Это мстительное иконоборчество, стремящееся восстановить честь оскорбленного прошлого, не утрачивает актуальности в течение всего XIX века. Причем оно не удовлетворяется простым уничтожением следов гражданской розни. Оно заменяет одно искупление другим и создает в результате бесконечную цепь взаимных обвинений. Мстительное иконоборчество питается «взрывчатой памятью», долгое время остававшейся под спудом, — памятью побежденных, которых революционная эпоха ненадолго превратила в победителей[1249]
.С этих пор перечень предметов, которые недопустимо демонстрировать в публичном пространстве, становится практически безграничным. Иконоборцы могут избирать себе мишени в прошлом куда более отдаленном, чем сравнительно недавняя Французская революция. Так, автор одной петиции 1831 года требует разрушения парижских памятников Людовику XIII и Людовику XIV ради того, чтобы воздать должное их жертвам — протестантам или солдатам:
С какой стати терпеть на Королевской площади Людовика XIII, который пренебрег одним из прекраснейших свершений своего отца, развязав войну против протестантов? А в Ратуше и на площади Побед — Людовика XIV, который получал приказы от Кромвеля, отменил Нантский эдикт и за пятнадцать лет обрек на смерть 80 000 французских солдат?[1250]
Вероятно, по тем же мотивам либералы города Кан, должно быть протестантского вероисповедания, еще во время Июльской революции приговорили к сносу статую Людовика XIV. В ночь на 30 июля 1830 года они измазали черной краской ее постамент и оставили на нем надпись «Государство — это я. Отмена Нантского эдикта, драгонады», а затем набросили изваянию на шею веревку — знак заочной казни[1251]
. Легальный государственный переворот, совершенный Карлом Х, разбудил воспоминания о тиранических поступках Людовика XIV, и его статуя начала оскорблять взор гражданина.В 1848 году другой гражданин, житель Кале, потребовал снести колонну, установленную в честь высадки Людовика XVIII в 1814 году на французском берегу, поскольку она оскорбляет память тех, кто пал жертвой властей Реставрации, в особенности маршала Нея.
Гражданин мэр, — пишет этот неравнодушный человек мэру Кале, — позвольте мне привлечь ваше внимание к факту, который, как мне кажется, ранит, оскорбляет национальное чувство. Колонна в порту была воздвигнута, и Вам это прекрасно известно, под влиянием самого подлого подобострастия, дабы увековечить память о высадке короля Людовика XVIII, запятнавшего себя кровавыми деяниями. <…> В тот момент, когда Временное правительство объявляет, что намерено воздвигнуть памятник прославленному маршалу Нею, как можем мы по-прежнему терпеть в нашем городе такие вещи, которые напоминают о высадке его убийцы? Это было бы в высшей степени позорно[1252]
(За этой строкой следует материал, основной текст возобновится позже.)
Lemma reader_trans e w w' o : reads e = true → step e w = Some (w', o) → trans w w' o.
Proof.
  intros He. destruct e; try discriminate He; clear He; simpl; unfold take_item, end_reader; intros H.
  - destruct (_streams _ !! rid) as [r|] eqn:E; [|simplify_eq; by apply quiet_trans].
    destruct (w_readers w !! r) as [|] eqn:F; [done|].
    destruct (queue_of r (w_conn w)) as [|p q] eqn:G; simplify_eq; [by apply quiet_trans|].
    by eapply t_first.
  - destruct (_streams _ !! rid) as [r|] eqn:E; [|simplify_eq; by apply quiet_trans].
    destruct (w_readers w !! r) as [|] eqn:F; simplify_eq.
    apply (t_start _ _ r rid Waiting); done || phase_in.
  - destruct (w_readers w !! r) as [[rid []]|] eqn:F; try done.
    destruct (queue_of r (w_conn w)) as [|p q] eqn:G; simplify_eq.
    apply (t_take _ _ r rid Waiting Yielded p q); done || phase_in || by left.
  - destruct (w_readers w !! r) as [[rid []]|] eqn:F; try done.
    destruct (closed_of r (w_conn w)) eqn:G; simplify_eq.
    apply (t_phase _ _ r rid Waiting Draining); done || phase_in.
  - destruct (w_readers w !! r) as [[rid []]|] eqn:F; try done.
    destruct (closed_of r (w_conn w)) eqn:G; simpl in H;
      [case_bool_decide|]; simplify_eq.
    + apply (t_end _ _ r rid Yielded); done || phase_in || by right.
    + apply (t_phase _ _ r rid Yielded Waiting); done || phase_in.
    + apply (t_phase _ _ r rid Yielded Waiting); done || phase_in.
  - destruct (w_readers w !! r) as [[rid []]|] eqn:F; try done.
    destruct (queue_of r (w_conn w)) as [|p q] eqn:G; simplify_eq.
    + apply (t_end _ _ r rid Draining); done || phase_in || by left.
    + apply (t_take _ _ r rid Draining Draining p q); done || phase_in || by left.
  - destruct (_streams _ !! rid) as [r|] eqn:E; [|simplify_eq; by apply quiet_trans].
    destruct (w_readers w !! r) as [|] eqn:F; simplify_eq.
    apply (t_start _ _ r rid Body); done || phase_in.
  - destruct (w_readers w !! r) as [[rid []]|] eqn:F; try done.
    destruct (queue_of r (w_conn w)) as [|[|b p] q] eqn:G; simplify_eq.
    + apply (t_take _ _ r rid Body Finished [] q); done || phase_in || by right.
    + apply (t_take _ _ r rid Body Body (b :: p) q); done || phase_in || by left.
  - destruct (w_readers w !! r) as [[rid ph]|] eqn:F; try done.
    destruct ph; simplify_eq;
      [ apply (t_phase _ _ r rid Waiting Orphaned) | apply (t_phase _ _ r rid Yielded Gone)
      | apply (t_phase _ _ r rid Draining Gone) | apply (t_phase _ _ r rid Body Gone) ];
      done || phase_in.
  - destruct (w_readers w !! r) as [[rid []]|] eqn:F; try done.
    destruct (queue_of r (w_conn w)) as [|p q] eqn:G; simplify_eq. by eapply t_drop.
Qed.

(** Every step is of one of the kinds. *)
Lemma step_trans e w w' o : step e w = Some (w', o) → trans w w' o.
Proof.
  destruct (reads e) eqn:He; [by apply reader_trans|].
  destruct e; try discriminate He; clear He; simpl; intros H.
  - destruct (open_stream rid (w_conn w)) as [c' [x|r]] eqn:E; simplify_eq;
      (eapply (t_open _ _ rid); simpl; [by rewrite E|done|by left|done]).
  - simplify_eq. by eapply t_remove.
  - destruct (w_loop w) eqn:E; simplify_eq. pose proof (recv_trans m w E) as Ht.
    destruct (step_recv _ _ _ m w). by simplify_eq.
  - destruct (w_loop w) eqn:E; simplify_eq. destruct (queue_full r (w_conn w)) eqn:F; simplify_eq.
    by eapply t_unblock.
  - simplify_eq. apply (t_tear _ _ []); try done. apply close_same.
  - destruct (w_hb w); simplify_eq. by apply quiet_trans.
  - destruct (w_hb w); simplify_eq.
    pose proof (send_control_same [(py "type", JStr (py "ping"))] (set_pong false (w_conn w))) as Hs.
    destruct (send_control _ _) as [c' [x|[]]]; simplify_eq; by apply quiet_trans.
  - destruct (w_hb w); simplify_eq. destruct (_pong_event _); simplify_eq. by apply quiet_trans.
  - destruct (w_hb w); simplify_eq. destruct (_pong_event _); simplify_eq.
    case_match; simplify_eq; [|by apply quiet_trans].
    by apply (t_tear _ _ [OHbTimeout]).
Qed.

Lemma init_ok (ws : W) : conn_ok (init_connection ws).
Proof.
  split; simpl.
  - intros r. unfold queue_of. simpl. rewrite lookup_empty. simpl. lia.
  - rewrite map_size_empty. lia.
  - intros rid r H. by rewrite lookup_empty in H.
  - intros r [? H]. by rewrite lookup_empty in H.
  - intros ??? H. by rewrite lookup_empty in H.
Qed.

(** Every reachable world satisfies the invariants. *)
Lemma reach_ok ws w tr : reach ws w tr → world_ok w ∧ trace_ok w tr.
Proof.
  induction 1 as [|e w w' tr o _ [Hw Ht] Hs].
  - split.
    + split; [apply init_ok|done|]. intros r rid ph H. simpl in H. by rewrite lookup_empty in H.
    + split; try done; try (by intros []).
  - apply step_trans in Hs. split; [by eapply trans_ok|by eapply trace_ok_step].
Qed.

(** Runs of schedules reach. *)
Lemma reach_run ws es w w' tr o :
  reach ws w tr → run es w = Some (w', o) → reach ws w' (tr ++ o).
Proof.
  revert w tr o. induction es as [|e es IH]; intros w tr o Hr; simpl.
  - intros [= <- <-]. by rewrite app_nil_r.
  - destruct (step e w) as [[w1 o1]|] eqn:E; [simpl|done].
    destruct (run es w1) as [[w2 o2]|] eqn:F; [simpl|done]. intros [= <- <-].
    rewrite app_assoc. eapply IH; [|done]. by eapply reach_step.
Qed.

(** *** Progress of a reader *)

(** The steps of the reader [r] of [read_stream_iter]. *)
Definition own (r : nat) (e : event) : bool :=
  match e with EGet r' | EWake r' | EResume r' | EDrain r' => bool_decide (r' = r) | _ => false end.

(** How many of them a schedule has. *)
Definition turns (r : nat) (es : list event) : nat := length (filter (λ e, own r e = true) es).

(** The steps a reader can still make with what is in its queue: up to two for an item,
    and those to leave. *)
Definition budget (r : nat) (w : world) : nat :=
  let q := length (queue_of r (w_conn w)) in
  match snd <$> w_readers w !! r with
  | Some Waiting => 2 * q + 2
  | Some Yielded => 2 * q + 3
  | Some Draining => q + 1
  | _ => 0
  end%nat.

(** The reader is at work on a closed stream. *)
Definition reading (r : nat) (rid : UUID) (w : world) : Prop :=
  closed_of r (w_conn w) = true ∧
  ∃ ph, w_readers w !! r = Some (rid, ph) ∧ (ph = Waiting ∨ ph = Yielded ∨ ph = Draining).

(** It has returned, and its stream is not registered any more. *)
Definition returned (r : nat) (rid : UUID) (w : world) : Prop :=
  w_readers w !! r = Some (rid, Finished) ∧ ∀ rid', _streams (w_conn w) !! rid' ≠ Some r.

Lemma other_readers e w w' o r x :
  step e w = Some (w', o) → own r e = false → e ≠ EAbandon r → w_readers w !! r = Some x →
  x.2 = Waiting ∨ x.2 = Yielded ∨ x.2 = Draining ∨ x.2 = Finished →
  w_readers w' !! r = Some x.
Proof.
  intros Hs Ho Ha Hr Hx.
  assert (Hins : ∀ r0 rid ph w0, r0 ≠ r → w_readers w0 = w_readers w →
    w_readers (with_reader (W:=W) r0 rid ph w0) !! r = Some x).
  { intros r0 rid ph w0 Hne E. simpl. by rewrite lookup_insert_ne, E. }
  destruct e; cbn [own] in Ho; simpl in Hs; unfold take_item, end_reader in Hs;
    try (apply bool_decide_eq_false in Ho);
    repeat match type of Hs with
      | context [match ?y with _ => _ end] => destruct y eqn:?; try done
      end; simplify_eq; try done; try (by apply Hins).
  all: try (apply Hins; [|done]; intros ->; simplify_eq/=; naive_solver).
  all: try (unfold step_recv in Hs; repeat case_match; simplify_eq; done).
Qed.

(** Each step of the reader uses up some of its budget. *)
Lemma own_step e w w' o r :
  step e w = Some (w', o) → own r e = true → (budget r w' + 1 ≤ budget r w)%nat ∧ enqueued r o = [].
Proof.
  intros Hs Ho. unfold budget.
  destruct e; cbn [own] in Ho; try done; apply bool_decide_eq_true in Ho; subst; simpl in Hs;
    unfold take_item, end_reader in Hs;
    (destruct (w_readers w !! r) as [[rid []]|] eqn:Er; try done).
  - destruct (queue_of r (w_conn w)) as [|p q] eqn:Eq; [done|]. simplify_eq. simpl.
    rewrite lookup_insert_eq, queue_of_dequeue, decide_True, Eq by done. simpl. split; [lia|done].
  - destruct (closed_of r (w_conn w)); [|done]. simplify_eq. simpl. rewrite lookup_insert_eq. simpl. split; [lia|done].
  - destruct (_ && _); simplify_eq; simpl; rewrite lookup_insert_eq; simpl; (split; [lia|done]).
  - destruct (queue_of r (w_conn w)) as [|p q] eqn:Eq; simplify_eq; simpl; rewrite lookup_insert_eq; simpl.
    + split; [lia|done].
    + rewrite queue_of_dequeue, decide_True, Eq by done. simpl. split; [lia|done].
Qed.

(** The others add to it only by what they put into the queue. *)
Lemma other_step e w w' o r rid :
  step e w = Some (w', o) → own r e = false → e ≠ EAbandon r → world_ok w →
  reading r rid w ∨ returned r rid w → (budget r w' ≤ budget r w + 2 * length (enqueued r o))%nat.
Proof.
  intros Hs Ho Ha Hw Hr. unfold budget.
  assert (∃ ph, w_readers w !! r = Some (rid, ph) ∧ (ph = Waiting ∨ ph = Yielded ∨ ph = Draining ∨ ph = Finished))
    as (ph & Hph & Hcases).
  { destruct Hr as [[_ (ph & ? & [?|[?|?]])]|[? _]]; [exists ph; auto 6..|exists Finished; auto 6]. }
  rewrite (other_readers _ _ _ _ _ _ Hs Ho Ha Hph Hcases), Hph.
  pose proof (f_equal length (trans_fifo _ _ _ r (step_trans _ _ _ _ Hs) Hw)) as Hq. rewrite !length_app in Hq.
  simpl. destruct ph; lia.
Qed.

Lemma returned_step e w w' o r rid :
  step e w = Some (w', o) → world_ok w → returned r rid w → e ≠ EAbandon r → returned r rid w' ∧ own r e = false.
Proof.
  intros Hs Hw [Hr Hst] Ha. destruct (trans_conn _ _ _ (step_trans _ _ _ _ Hs) Hw) as [_ (_ & _ & Hg)].
  assert (own r e = false) as Ho.
  { destruct e; cbn [own]; try done; apply bool_decide_eq_false; intros ->; simpl in Hs; by rewrite Hr in Hs. }
  split; [|done]. split; [by apply (other_readers _ _ _ _ _ _ Hs Ho Ha Hr); auto|].
  intros rid' H'. destruct (Hg _ _ H') as [H''|H'']; [by apply (Hst rid')|].
  destruct (wok_reader _ Hw _ _ _ Hr) as ([? He] & _). congruence.
Qed.

(** A reader at work goes on, or returns and says so. *)
Lemma reading_step e w w' o r rid :
  step e w = Some (w', o) → world_ok w → reading r rid w → e ≠ EAbandon r →
  reading r rid w' ∨ returned r rid w' ∧ OEnd r ∈ o.
Proof.
  intros Hs Hw [Hc (ph & Hr & Hph)] Ha.
  destruct (trans_conn _ _ _ (step_trans _ _ _ _ Hs) Hw) as [_ (_ & Hg & _)].
  destruct (own r e) eqn:Ho.
  2: { left. split; [by apply Hg|]. exists ph. split; [|done].
       apply (other_readers _ _ _ _ _ _ Hs Ho Ha Hr). naive_solver. }
  assert (Hend : ∀ ph, w_readers w !! r = Some (rid, ph) → returned r rid (end_reader r rid w).1).
  { intros ph' Hr'. split; [simpl; by rewrite lookup_insert_eq|]. simpl. intros rid' [Hne H']%lookup_delete_Some.
    destruct (wok_reader _ Hw _ _ _ Hr') as (_ & Hu & _). by apply Hne, eq_sym, Hu. }
  assert (Hgo : ∀ ph' c', closed_of r c' = true → ph' = Waiting ∨ ph' = Yielded ∨ ph' = Draining →
    reading r rid (with_reader r rid ph' (with_conn c' w))).
  { intros ph' c' Hcl Hp. split; [done|]. exists ph'. simpl. by rewrite lookup_insert_eq. }
  assert (closed_of r (dequeue r (w_conn w)) = true) as Hcd by (by apply grows_dequeue).
  destruct e; cbn [own] in Ho; try done; apply bool_decide_eq_true in Ho; subst; simpl in Hs;
    unfold take_item in Hs; rewrite Hr in Hs; destruct ph; try done.
  - destruct (queue_of r (w_conn w)); [done|]. simplify_eq. left. apply Hgo; auto.
  - rewrite Hc in Hs. simplify_eq. left. split; [done|]. exists Draining. simpl. rewrite lookup_insert_eq. auto.
  - destruct (_ && _); injection Hs as <- <-.
    + right. split; [by eapply Hend|by left].
    + left. split; [done|]. exists Waiting. simpl. rewrite lookup_insert_eq. auto.
  - destruct (queue_of r (w_conn w)); injection Hs as <- <-; [|left; apply Hgo; auto].
    right. split; [by eapply Hend|by left].
Qed.

(** While it is at work it can make a step. *)
Lemma reading_enabled r rid w : reading r rid w → ∃ e, own r e = true ∧ is_Some (step e w).
Proof.
  intros [Hc (ph & Hr & [->|[->| ->]])].
  - exists (EWake r). split; [by apply bool_decide_eq_true|]. simpl. rewrite Hr, Hc. by eexists.
  - exists (EResume r). split; [by apply bool_decide_eq_true|]. simpl. rewrite Hr. by destruct (_ && _); eexists.
  - exists (EDrain r). split; [by apply bool_decide_eq_true|]. simpl. rewrite Hr. unfold take_item.
    by destruct (queue_of r (w_conn w)); eexists.
Qed.

Lemma turns_cons r e es : turns r (e :: es) = ((if own r e then 1 else 0) + turns r es)%nat.
Proof. unfold turns. rewrite filter_cons. destruct (own r e); by case_decide. Qed.

(** Any schedule of all the tasks. *)
Lemma reader_run r rid es : ∀ w w' o,
  run es w = Some (w', o) → world_ok w → EAbandon r ∉ es → reading r rid w ∨ returned r rid w →
  (turns r es + budget r w' ≤ budget r w + 2 * length (enqueued r o))%nat ∧
  (reading r rid w → reading r rid w' ∨ returned r rid w' ∧ OEnd r ∈ o) ∧
  (returned r rid w → returned r rid w').
Proof.
  induction es as [|e es IH]; intros w w' o; cbn [Tunnel.run].
  { intros [= <- <-] _ _ _. split_and!; [unfold turns; simpl; lia|auto..]. }
  destruct (step e w) as [[w1 o1]|] eqn:Hs; [|done]. cbn [mbind option_bind].
  destruct (Tunnel.run on_open on_ws_open control_handler es w1) as [[w2 o2]|] eqn:Hrun; [|done]. cbn [mbind option_bind].
  intros [= <- <-] Hw [Ha Hn]%not_elem_of_cons Hcase. apply not_eq_sym in Ha.
  pose proof (trans_ok _ _ _ (step_trans _ _ _ _ Hs) Hw) as Hw1.
  assert ((reading r rid w → reading r rid w1 ∨ returned r rid w1 ∧ OEnd r ∈ o1) ∧
          (returned r rid w → returned r rid w1)) as [Hs1 Hs2].
  { split; [intros; by eapply reading_step|]. intros. by eapply returned_step. }
  assert (budget r w1 + (if own r e then 1 else 0) ≤ budget r w + 2 * length (enqueued r o1))%nat as Hb.
  { destruct (own r e) eqn:Ho; [destruct (own_step _ _ _ _ _ Hs Ho) as [? ->]; simpl; lia|].
    pose proof (other_step _ _ _ _ _ _ Hs Ho Ha Hw Hcase). lia. }
  destruct (IH w1 w2 o2 Hrun Hw1 Hn) as (H1 & H2 & H3); [naive_solver|].
  rewrite turns_cons, enqueued_app, length_app. split_and!; [lia| |auto].
  intros Hr. destruct (Hs1 Hr) as [Hr1|[Hr1 He]].
  - destruct (H2 Hr1) as [?|[? ?]]; [by left|]. right. split; [done|]. apply elem_of_app. by right.
  - right. split; [by apply H3|]. apply elem_of_app. by left.
Qed.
.Сходная логика движет и иконоборцами-коммунарами, когда они 16 мая 1871 года сносят Вандомскую колонну. Разрушая колонну, они метят не только в изображение Наполеона и его ненавистного племянника, но также, поскольку колонна воздвигнута в честь Великой армии, в «милитаризм», прошлые и настоящие жертвы которого взывают к отмщению. Достойны внимания аргументы, которые приводятся в декрете о сносе, принятом 12 апреля 1872 года:
Ввиду того, что имперская колонна на Вандомской площади есть памятник варварству, символ грубой силы и ложной славы, утверждение милитаризма, отрицание интернационального права, постоянное оскорбление побежденных победителями, беспрестанное покушение на один из трех великих принципов Французской республики — Братство,
Постановляем:
Статья единственная: Вандомская колонна будет снесена.